Ross Ellenhorn believes that a big aspect that gets missed is the interplay between hope and disappointment, and how repeated disappointments or losses create associations between hope and fear or what he calls “fear of hope.” He argues that often in therapeutic contexts the concept of hope is neglected, and this gap is substituted with a lot of diagnoses and focus on a person’s traits, and what’s wrong with them, rather than exploring their life circumstances, what’s happening around them, how they’re experiencing the world, their aspirations and resources, and so on. Fear comes from the experience of disappointment and helplessness, and if this happens often enough, over time, people develop a deep sense of hopelessness, and link hope with fear. Subsequnetly, suppressing hope or disconnecting from feelings of hope, in some sense shutting down their existence, provides temporary protection from disappointment and grief.
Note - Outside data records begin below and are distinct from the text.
Section Utoa.
Context (base : Z) (ds : list Z).
Hypothesis Hbase : 2 <= base.
Hypothesis Hds : ∀ v, 0 <= v < base → digit_of (nth (Z.to_nat v) ds 0) = Some v.
Local Set Default Proof Using "All".

Lemma utoa_loop_spec : ∀ f n acc ws, 0 <= n < 2 ^ Z.of_nat f → (0 < f)%nat → digits base acc ws →
  ∃ vs, digits base (utoa_loop f n base ds acc) (vs ++ ws) ∧ vs ≠ [] ∧ num_from base 0 vs = n ∧ (length vs <= f)%nat.
Proof.
  induction f as [|f IH]; intros n acc ws Hn Hf Hacc; [lia|]. cbn [utoa_loop].
  assert (Hd : digits base (nth (Z.to_nat (n mod base)) ds 0 :: acc) (n mod base :: ws)).
  { constructor; [|done]. split; [apply Hds|]; apply Z.mod_pos_bound; lia. }
  pose proof (Z.div_mod n base ltac:(lia)) as Hdm.
  destruct (Z.eqb_spec (n / base) 0) as [E|E].
  - exists [n mod base]. split_and!; [done|done| |cbn; lia]. cbn. rewrite E in Hdm. lia.
  - rewrite Nat2Z.inj_succ, Z.pow_succ_r in Hn by lia.
    assert (0 <= n / base < 2 ^ Z.of_nat f) as Hq.
    { split; [apply Z.div_pos; lia|]. apply Z.div_lt_upper_bound; [lia|]. nia. }
    assert (0 < f)%nat by (destruct f; [cbn in Hq; lia|lia]).
    destruct (IH (n / base) _ _ Hq ltac:(lia) Hd) as (vs & Hvs & Hne & Hnum & Hlen).
    exists (vs ++ [n mod base]). rewrite <- app_assoc. split_and!; [done|by destruct vs| |rewrite length_app; cbn; lia].
    rewrite num_from_app, Hnum. cbn. lia.
Qed.
End Utoa.

(** [_uitoa] writes the number: its characters are the digits of [n]. *)
Lemma uitoa_digits n base up : base = 10 ∨ base = 16 → 0 <= n < 2 ^ 64 →
  ∃ vs, digits base (_uitoa n base up) vs ∧ vs ≠ [] ∧ num_from base 0 vs = n.
Proof.
  intros Hb Hn. unfold _uitoa. destruct (utoa_loop_spec base (if up then upper_digits else lower_digits)) with (f := 64%nat) (n := n)
    (acc := @nil Z) (ws := @nil Z) as (vs & Hvs & Hne & Hnum & _).
  - lia.
  - intros v Hv. destruct up; [apply digit_upper|apply digit_lower]; lia.
  - done.
  - lia.
  - constructor.
  - rewrite app_nil_r in Hvs. by exists vs.
Qed.
Lemma itoa_pos n up : 0 <= n < 2 ^ 63 → _itoa n 10 up = _uitoa n 10 up.
Proof. intros Hn. unfold _itoa. rewrite (proj2 (Z.ltb_ge n 0)) by lia. cbn [andb]. by rewrite u64_id by lia. Qed.
Lemma itoa_neg n up : - 2 ^ 63 <= n < 0 → _itoa n 10 up = 45 :: _uitoa (- n) 10 up.
Proof. intros Hn. unfold _itoa. rewrite (proj2 (Z.ltb_lt n 0)) by lia. cbn [andb Z.eqb Pos.eqb]. by rewrite u64_id by lia. Qed.

Lemma digits_chars base cs vs : digits base cs vs → Forall (λ c, 0 < c < 256) cs.
Proof.
  intros Hd. induction Hd as [|c v cs vs [Hc _] _ IH]; constructor; [|done].
  unfold digit_of in Hc. repeat case_match; try done; repeat match goal with H : _ && _ = true |- _ => apply andb_true_iff in H as [?%Z.leb_le ?%Z.leb_le] end; lia.
Qed.

(** numbers survive printing: the text [_uitoa] makes of an unsigned
    64-bit number, in base 10 or 16 and in either case, is read back by
    [strtoul] in that base as the number, up to the last character. *)
Theorem uitoa_strtoul fuel m p endptr n base up :
  base = 10 ∨ base = 16 → 0 <= n < 2 ^ 64 → cstr m p (_uitoa n base up) → (length (_uitoa n base up) < fuel)%nat →
  strtoul fuel m p endptr base = Some (put_ptr m endptr (p + Z.of_nat (length (_uitoa n base up))), n).
Proof.
  intros Hb Hn Hs Hf. destruct (uitoa_digits n base up Hb Hn) as (vs & Hd & Hne & Hnum).
  rewrite (strtoul_value fuel m p endptr base [] [] (_uitoa n base up) vs []); rewrite ?app_nil_r; try done; [|lia|by left|].
  - rewrite Hnum, decide_False by done. rewrite (proj2 (Z.ltb_ge _ _)) by (unfold U64_MAX; lia). done.
  - intros E. rewrite E in Hd. apply Forall2_length in Hd. by destruct vs.
Qed.
Lemma uitoa_strtoul_witness : strtoul 32 (put_bytes (λ _, 0) 100 (_uitoa 48879 16 true)) 100 0 16 =
  Some (put_bytes (λ _, 0) 100 (_uitoa 48879 16 true), 48879).
Proof.
  apply (uitoa_strtoul 32 (put_bytes (λ _, 0) 100 (_uitoa 48879 16 true)) 100 0 48879 16 true).
  - by right.
  - lia.
  - vm_compute. repeat split; congruence || done.
  - vm_compute. lia.
Defined.

(** ** One format loop, two outputs *)

(** [m2] does what [m1] does, as long as [m1] returns. *)
Definition sim {S T A} (R : S → T → Prop) (m1 : M S A) (m2 : M T A) : Prop :=
  ∀ s t, R s t → match m1 s with Done (a, s') => ∃ t', m2 t = Done (a, t') ∧ R s' t' | _ => True end.
Section Sim.
Context {S T : Type} (R : S → T → Prop).
Lemma sim_ret {A} (a : A) : sim R (ret a) (ret a).
Proof. intros s t H. by exists t. Qed.
Lemma sim_bind {A B} (m1 : M S A) (m2 : M T A) (k1 : A → M S B) (k2 : A → M T B) :
  sim R m1 m2 → (∀ a, sim R (k1 a) (k2 a)) → sim R (bind m1 k1) (bind m2 k2).
Proof.
  intros Hm Hk s t H. specialize (Hm s t H). unfold bind. destruct (m1 s) as [[a s']| |]; [|done|done].
  destruct Hm as (t' & -> & H'). by apply Hk.
Qed.
Lemma sim_fault {A} : sim R (@faultM S A) faultM.
Proof. by intros s t H. Qed.
Lemma sim_opt {A} (o : option A) : sim R (of_opt o) (of_opt o).
Proof. intros s t H. destruct o; cbn; [by exists t|done]. Qed.
Lemma sim_for_each {A} (b1 : A → M S unit) (b2 : A → M T unit) l : (∀ x, sim R (b1 x) (b2 x)) → sim R (for_each b1 l) (for_each b2 l).
Proof. intros H. induction l as [|x l IH]; [apply sim_ret|]. by apply sim_bind. Qed.
Lemma sim_slot ap : sim R (va_slot ap) (va_slot ap).
Proof. unfold va_slot. destruct (va_gp ap); [apply sim_fault|apply sim_ret]. Qed.
Lemma sim_double ap : sim R (va_double ap) (va_double ap).
Proof. unfold va_double. destruct (va_fp ap); [apply sim_fault|apply sim_ret]. Qed.
End Sim.
Create HintDb sim.
#[export] Hint Resolve sim_ret sim_bind sim_fault sim_opt sim_for_each sim_slot sim_double : sim.

Section SimPrintf.
Context {S T : Type} (R : S → T → Prop) (rd1 : Z → M S Z) (rd2 : Z → M T Z) (out1 : Z → M S unit) (out2 : Z → M T unit).
Hypothesis Hrd : ∀ a, sim R (rd1 a) (rd2 a).
Hypothesis Hout : ∀ c, sim R (out1 c) (out2 c).
Local Set Default Proof Using "All".

Lemma sim_out_list l : sim R (out_list out1 l) (out_list out2 l).
Proof. unfold out_list. by apply sim_for_each. Qed.
Lemma sim_out_string n : ∀ s count, sim R (out_string rd1 out1 n s count) (out_string rd2 out2 n s count).
Proof.
  induction n as [|n IH]; intros s count; cbn [out_string]; [apply sim_fault|]. apply sim_bind; [done|]. intros c.
  destruct (c =? 0); [apply sim_ret|]. by apply sim_bind.
Qed.
Lemma sim_out_frac n : ∀ x, sim R (out_frac out1 n x) (out_frac out2 n x).
Proof.
  induction n as [|n IH]; intros x; cbn [out_frac]; [apply sim_ret|]. apply sim_bind; [apply sim_opt|]. intros d. by apply sim_bind.
Qed.
Lemma sim_directive fuel c p count ap : sim R (directive rd1 out1 fuel c p count ap) (directive rd2 out2 fuel c p count ap).
Proof.
  pose proof sim_out_list as Hl. pose proof (sim_out_string fuel) as Hs. pose proof (sim_out_frac 6) as Hf. unfold directive.
  repeat match goal with
    | |- ∀ _, _ => intros ?
    | |- sim _ (bind _ _) (bind _ _) => apply sim_bind
    | |- sim _ (if ?b then _ else _) (if ?b then _ else _) => destruct b
    | |- _ => solve [eauto with sim]
    end.
Qed.
Lemma sim_printf_loop fuel n : ∀ p count ap, sim R (printf_loop rd1 out1 fuel n p count ap) (printf_loop rd2 out2 fuel n p count ap).
Proof.
  pose proof (sim_directive fuel) as Hd. induction n as [|n IH]; intros p count ap; cbn [printf_loop]; [apply sim_fault|].
  apply sim_bind; [done|]. intros c. destruct (c =? 0); [apply sim_ret|]. destruct (negb (c =? 37)); [by apply sim_bind|].
  apply sim_bind; [done|]. intros c'. destruct (c' =? 0); [apply sim_ret|]. by apply sim_bind.
Qed.
End SimPrintf.

(** ** What a format means: the unbounded rendering

    [render] runs the loop with an output that only collects; [avoid] marks
    addresses whose reading is refused, those of the target buffer. *)
Definition rn_rd (avoid : Z → bool) (a : Z) : M (mem * list Z) Z := λ s, if avoid a then Fault else Done (s.1 a, s).
Definition rn_out (c : Z) : M (mem * list Z) unit := modify (λ s, (s.1, s.2 ++ [c])).
Definition render (fuel : nat) (avoid : Z → bool) (format : Z) (ap : va_list) (m : mem) : res (Z * (mem * list Z)) :=
  printf_loop (rn_rd avoid) rn_out fuel fuel format 0 ap (m, []).

Lemma i32_add a b : i32 (i32 a + b) = i32 (a + b).
Proof.
  unfold i32. replace ((a + 2 ^ 31) mod 2 ^ 32 - 2 ^ 31 + b + 2 ^ 31) with ((a + 2 ^ 31) mod 2 ^ 32 + b) by lia.
  rewrite Z.add_mod_idemp_l by lia. do 2 f_equal. lia.
Qed.

Lemma i32_idem x : i32 (i32 x) = i32 x.
Proof. pose proof (i32_add x 0) as H. by rewrite !Z.add_0_r in H. Qed.

(** [emits P act]: [act] leaves the memory, appends some characters, and its
    result and their number satisfy [P]. *)
Definition emits {A} (P : A → Z → Prop) (act : M (mem * list Z) A) : Prop := ∀ s,
  match act s with
  | Done (a, s') => s'.1 = s.1 ∧ ∃ t, s'.2 = s.2 ++ t ∧ P a (Z.of_nat (length t))
  | _ => True
  end.
Lemma emits_ret {A} (P : A → Z → Prop) a : P a 0 → emits P (ret a).
Proof. intros H s. split; [done|]. exists []. by rewrite app_nil_r. Qed.
Lemma emits_bind {A B} (P : A → Z → Prop) (Q : B → Z → Prop) act k :
  emits P act → (∀ a n, P a n → emits (λ b j, Q b (n + j)) (k a)) → emits Q (bind act k).
Proof.
  intros Ha Hk s. specialize (Ha s). unfold bind. destruct (act s) as [[a s1]| |]; [|done|done].
  destruct Ha as (Hm & t & Ht & HP). specialize (Hk a _ HP s1). destruct (k a s1) as [[b s2]| |]; [|done|done].
  destruct Hk as (Hm2 & t2 & Ht2 & HQ). split; [congruence|]. exists (t ++ t2). rewrite Ht2, Ht, length_app, Nat2Z.inj_add.
  by rewrite <- app_assoc.
Qed.
Lemma emits_weaken {A} (P Q : A → Z → Prop) act : emits P act → (∀ a n, P a n → Q a n) → emits Q act.
Proof.
  intros H HPQ s. specialize (H s). destruct (act s) as [[a s']| |]; [|done|done]. destruct H as (? & t & ? & ?).
  split; [done|]. exists t. split; [done|]. by apply HPQ.
Qed.
Lemma emits_out c : emits (λ _ n, n = 1) (rn_out c).
Proof. intros s. split; [done|]. by exists [c]. Qed.
Lemma emits_rd avoid a : emits (λ _ n, n = 0) (rn_rd avoid a).
Proof. intros s. unfold rn_rd. destruct (avoid a); [done|]. split; [done|]. exists []. by rewrite app_nil_r. Qed.
Lemma emits_slot ap : emits (λ _ n, n = 0) (va_slot ap).
Proof. unfold va_slot. destruct (va_gp ap); [by intros s|by apply emits_ret]. Qed.
Lemma emits_double ap : emits (λ _ n, n = 0) (va_double ap).
Proof. unfold va_double. destruct (va_fp ap); [by intros s|by apply emits_ret]. Qed.
Lemma emits_opt {A} (o : option A) : emits (λ _ n, n = 0) (of_opt o).
Proof. intros s. destruct o; cbn; [|done]. split; [done|]. exists []. by rewrite app_nil_r. Qed.
Lemma emits_list l : emits (λ _ n, n = Z.of_nat (length l)) (out_list rn_out l).
Proof.
  unfold out_list. induction l as [|c l IH]; cbn [for_each length]; [by apply emits_ret|].
  eapply emits_bind; [apply emits_out|]. cbn beta. intros _ n ->. eapply emits_weaken; [exact IH|]. cbn beta. intros. lia.
Qed.
Lemma emits_string avoid n : ∀ s count, count = i32 count → emits (λ r k, r = i32 (count + k)) (out_string (rn_rd avoid) rn_out n s count).
Proof.
  induction n as [|n IH]; intros s count Hc; cbn [out_string]; [by intros ?|].
  eapply emits_bind; [apply emits_rd|]. cbn beta. intros c k ->. destruct (c =? 0).
  - apply emits_ret. by rewrite Z.add_0_r.
  - eapply emits_bind; [apply emits_out|]. cbn beta. intros _ k ->. eapply emits_weaken; [apply IH; by rewrite i32_idem|].
    cbn beta. intros r j ->. rewrite i32_add. f_equal. lia.
Qed.
Lemma emits_frac n : ∀ x, emits (λ _ k, k = Z.of_nat n) (out_frac rn_out n x).
Proof.
  induction n as [|n IH]; intros x; cbn [out_frac]; [by apply emits_ret|].
  eapply emits_bind; [apply emits_opt|]. cbn beta. intros d k ->. eapply emits_bind; [apply emits_out|]. cbn beta. intros _ k ->.
  eapply emits_weaken; [apply IH|]. cbn beta. intros. lia.
Qed.
Lemma emits_text {A} (P : A * Z → Z → Prop) l (x : A) count : P (x, i32 (count + Z.of_nat (length l))) (Z.of_nat (length l)) →
  emits P (out_list rn_out l;;; ret (x, count_list count l)).
Proof.
  intros H. eapply emits_bind; [apply emits_list|]. cbn beta. intros _ n ->. apply emits_ret. by rewrite Z.add_0_r.
Qed.
Lemma emits_directive avoid fuel c p count ap : count = i32 count →
  emits (λ r k, r.2 = i32 (count + k)) (directive (rn_rd avoid) rn_out fuel c p count ap).
Proof.
  intros Hc. unfold directive.
  repeat match goal with |- emits _ (if ?b then _ else _) => destruct b end;
    repeat match goal with
    | |- emits _ (bind (va_slot _) _) => eapply emits_bind; [apply emits_slot|]; cbn beta; intros ? ? ->
    | |- emits _ (bind (rn_rd _ _) _) => eapply emits_bind; [apply emits_rd|]; cbn beta; intros ? ? ->
    | |- emits _ (if ?b then _ else _) => destruct b
    end; try (apply emits_text; cbn [snd]; f_equal; lia); try (apply emits_ret; cbn [snd]; by rewrite Z.add_0_r).
  - eapply emits_bind; [apply emits_double|]. cbn beta. intros r ? ->. set (neg := dlt _ _).
    eapply (emits_bind (λ _ n, n = if neg then 1 else 0)); [destruct neg; [apply emits_out|by apply emits_ret]|].
    cbn beta. intros _ ? ->. eapply emits_bind; [apply emits_opt|]. cbn beta. intros ip ? ->.
    eapply emits_bind; [apply emits_list|]. cbn beta. intros _ ? ->. eapply emits_bind; [apply emits_out|]. cbn beta. intros _ ? ->.
    eapply emits_bind; [apply emits_frac|]. cbn beta. intros _ ? ->. apply emits_ret. cbn [snd]. f_equal. lia.
  - eapply emits_bind; [by apply emits_string|]. cbn beta. intros r k ->. apply emits_ret. cbn [snd]. f_equal. lia.
Qed.
Lemma emits_printf avoid fuel n : ∀ p count ap, count = i32 count →
  emits (λ r k, r = i32 (count + k)) (printf_loop (rn_rd avoid) rn_out fuel n p count ap).
Proof.
  induction n as [|n IH]; intros p count ap Hc; cbn [printf_loop]; [by intros ?|].
  eapply emits_bind; [apply emits_rd|]. cbn beta. intros c ? ->. destruct (c =? 0); [apply emits_ret; by rewrite Z.add_0_r|].
  destruct (negb (c =? 37)).
  - eapply emits_bind; [apply emits_out|]. cbn beta. intros _ ? ->. eapply emits_weaken; [apply IH; by rewrite i32_idem|]. cbn beta. intros r k ->.
    rewrite i32_add. f_equal. lia.
  - eapply emits_bind; [apply emits_rd|]. cbn beta. intros c' ? ->. destruct (c' =? 0); [apply emits_ret; by rewrite Z.add_0_r|].
    eapply emits_bind; [by apply emits_directive|]. cbn beta. intros r k Hr. eapply emits_weaken; [apply IH; by rewrite Hr, i32_idem|].
    cbn beta. intros x j ->. rewrite Hr, i32_add. f_equal. lia.
Qed.
Lemma render_count fuel avoid format ap m total m' txt : render fuel avoid format ap m = Done (total, (m', txt)) →
  m' = m ∧ total = i32 (Z.of_nat (length txt)).
Proof.
  intros H. pose proof (emits_printf avoid fuel fuel format 0 ap eq_refl (m, [])) as He. unfold render in H. rewrite H in He.
  destruct He as (Hm & t & Ht & ->). cbn in Hm, Ht. subst. done.
Qed.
Ellenhorn conducted research and found that fear of hope is not just fear of success or failure, nor only anxiety or depression. Fear of hope may be related to the above, but it’s something more. He mentions that we might be missing something if we only see this issue as a trait, and not also as the state of someone dealing with profound experiences of disappointment. It’s not just “depression”; it’s situationally based. They also found that what often seems like hopelessness is actually fear of hope, and that fear of hope and hopelessness are not the same. In therapy or other similar contexts reclaiming hope is about helping someone rebuild a sense that they can make things happen in the world. They have to have some sense that they can actually master their lives.
This approach also focuses on the relationship between hope, disappointment, and what goes on in our early years. Ellenhorn believes that fear of hope might be linked to early attachment. People who fear hope seem to be more anxiously or / and more avoidantly attached; however, intensive longitudinal research studies would be required to show a later link to fear of hope.
As I end this piece today, my wish for this New Year is that more hope be available to people, and may there be more circumstances and contexts that will allow for the cultivation of hope.